Nature’s Panacea: Chamomile Tea

In colds or consumptions, I pledge you my word,
Or in chills, or in fevers, d’ye see,

There’s nothing such speedy relief will afford,

As a dose of good chamomile tea.

Your famed panacea, spiced rhubarb and stuff,
Which daily and hourly we see,

Crack’d up for all cures, in some newspaper puff,

Can’t be puff’d into chamomile tea.

David P. Brown’s 1836 lighthearted ditty about the wonders of chamomile tea expresses an appreciation shared by many. The soothing, apple-scented tea has been used for centuries as an inexpensive cure for stomach ailments, heat sickness and insomnia, lulling frazzled nerves and taxed bodies into a state of gentle calm.

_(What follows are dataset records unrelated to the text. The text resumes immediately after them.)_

(** The callbacks an application registers, before or after [Start]. *)
Inductive registration :=
| RegReceive (set : bool)
| RegPeerConnected (set : bool)
| RegPeerDisconnected (set : bool)
| RegReconnecting (handler : option HandlerRef)
| RegReconnected (handler : option HandlerRef)
| RegGaveUp (handler : option HandlerRef).

Definition register (n : Node) (r : registration) : Node :=
  match r with
  | RegReceive set => Node_OnReceive set n
  | RegPeerConnected set => Node_OnPeerConnected set n
  | RegPeerDisconnected set => Node_OnPeerDisconnected set n
  | RegReconnecting h => Node_OnReconnecting h n
  | RegReconnected h => Node_OnReconnected h n
  | RegGaveUp h => Node_OnGaveUp h n
  end.

(** The entry points of the node: datagrams and stream packets of any content
    from any address, the goroutines its handlers started, the timers, and the
    calls of the application that may change its state. *)
Inductive node_input :=
| InDatagram (probe : bytes → option bytes) (addr : Addr) (buf : bytes)
| InStream (conn : option ConnRef) (addr : Addr) (transport : string) (stream : list (byte * bytes))
| InTask (env : task_env) (t : task)
| InHeartbeat
| InTimeouts
| InCleanup
| InSend (channel peerID : gostring) (data : bytes)
| InBroadcast (channel : gostring) (data : bytes)
| InConnect (addr : gostring) (evs : list connect_event)
| InJoin (name : gostring)
| InLeave (name : gostring)
| InReconnect (r : EntryRef) (pc : loop_pc) (env : turn_env)
| InRegister (r : registration)
| InCancelReconnect (peerID : gostring)
| InCancelAll
| InMetrics
| InStop.

Definition forget {A} (m : M A) : M unit := _ ← m; mret ().

Definition handle_input (i : node_input) : M unit :=
  match i with
  | InDatagram probe addr buf => handleRead_turn probe addr buf
  | InStream conn addr transport ps => dispatch_all conn addr transport ps
  | InTask env t => run_task env t
  | InHeartbeat => sendHeartbeats
  | InTimeouts => checkHeartbeatTimeouts
  | InCleanup => cleanupStaleMappings
  | InSend channel peerID data => forget (Send channel peerID data)
  | InBroadcast channel data => forget (Broadcast channel data)
  | InConnect addr evs => forget (connectContext addr evs)
  | InJoin name => JoinChannel name
  | InLeave name => LeaveChannel name
  | InReconnect r pc env => forget (reconnect_turn r pc env)
  | InRegister r => modify (λ n, register n r)
  | InCancelReconnect peerID => Node_CancelReconnect peerID
  | InCancelAll => CancelAllReconnects
  | InMetrics => forget GetMetrics
  | InStop => GracefulStop
  end.

(** A goroutine runs only if it was started. *)
Definition enabled (n : Node) (i : node_input) : Prop :=
  match i with InTask _ t => Go t ∈ n_log n | _ => True end.

Lemma safe_forget {A} Γ P (m : M A) : safe Γ P m → safe Γ P (forget m).
Proof. intros H. apply safe_bind; [done|]. intros. apply safe_ret. Qed.

Lemma register_wf n r : node_wf n → node_wf (register n r) ∧ n_Identity (register n r) = n_Identity n.
Proof. intros Hn. destruct r; (split; [by apply (node_wf_frame n)|done]). Qed.

Lemma registered_wf n regs :
  node_wf n → node_wf (foldl register n regs) ∧ n_Identity (foldl register n regs) = n_Identity n.
Proof.
  revert n. induction regs as [|r regs IH]; intros n Hn; cbn [foldl]; [done|].
  destruct (register_wf n r Hn) as [Hn' Hid]. destruct (IH _ Hn') as [H1 H2]. by rewrite H2.
Qed.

Luckily chamomile grows readily in temperate climes and near populated areas. It even aids the growth of nearby plants, making herbs like mint and basil increase their production of essential oils. Remarkably hardy, chamomile was known as “The Rebel Flower” during the American Revolution, because, as a patriotic hostess explained to a British officer who asked the plant’s name, the “harder it is trodden, the more it spreads.”

Here’s a recipe for chamomile tea from Mrs. Hale’s Receipts for the Million (1857). Serve the tea with honey and milk or a splash of fresh lemon juice.

Chamomile Tea

Take of chamomile flowers one ounce, boiling water, one quart; simmer for ten minutes and strain. […] A small cupful of tea, cold, taken in the morning, fasting, is often serviceable for indigestion.

Bedouin Tea: A Wandering People’s Enduring Comfort

The young woman in Albert Camus’s short story “The Adulterous Woman” finds herself in an Algerian hotel one night, alone with an indifferent and boorish husband.

While he sleeps soundly in bed she quietly leaves the room and walks to a nearby fortress. There she climbs to the fortress’s parapet and gazes out over the vast, seemingly empty desert before her. Suddenly she catches sight of a band of nomads and feels an indescribable sense of longing. “Homeless, cut off from the world,” the young woman observes, “they were a handful wandering over a vast territory.”

Alone upon the parapet, under a sky of glinting stars, she realizes the nomads of the Algerian desert possess a freedom she will never have, that despite being poverty-stricken, they are “free lords of a strange kingdom.”

 

The sadness and longing felt by the woman in Camus’s story isn’t hard to imagine. The tribes of nomads that wandered the deserts of North Africa were indeed lords of a strange and desolate kingdom, where their sovereignty was seldom challenged for 1,300 years.

Otherwise known as Bedouins, they lived austere lives amid sun and sand, wandering from oasis to oasis, trading handicrafts and herding cattle. But despite their difficult lives, they developed a rich oral tradition of poetry and proverbs, as well as a complex culinary history, the ingredients for which they acquired through barter with more sedentary peoples.

The following recipe for spiced tea was, and still is, frequently enjoyed by the Bedouin. It’s a rare oasis in what can otherwise be a desert when it comes to flavorful fare. Experiment with different herbs and spices until you find a recipe that suits your taste.

Bedouin Tea

4 tsp dried thyme, or sage (Bedouins use the desert herbs habuck and marmaraya)
2 cardamon pods
1 cinnamon stick
4 teaspoons loose black tea
Honey, if desired

Heat 4 1/2 cups water with the thyme, cardamon pods, cinnamon stick and black tea. Simmer for five minutes. Turn off heat and steep for five minutes. Strain tea and serve with honey, if desired.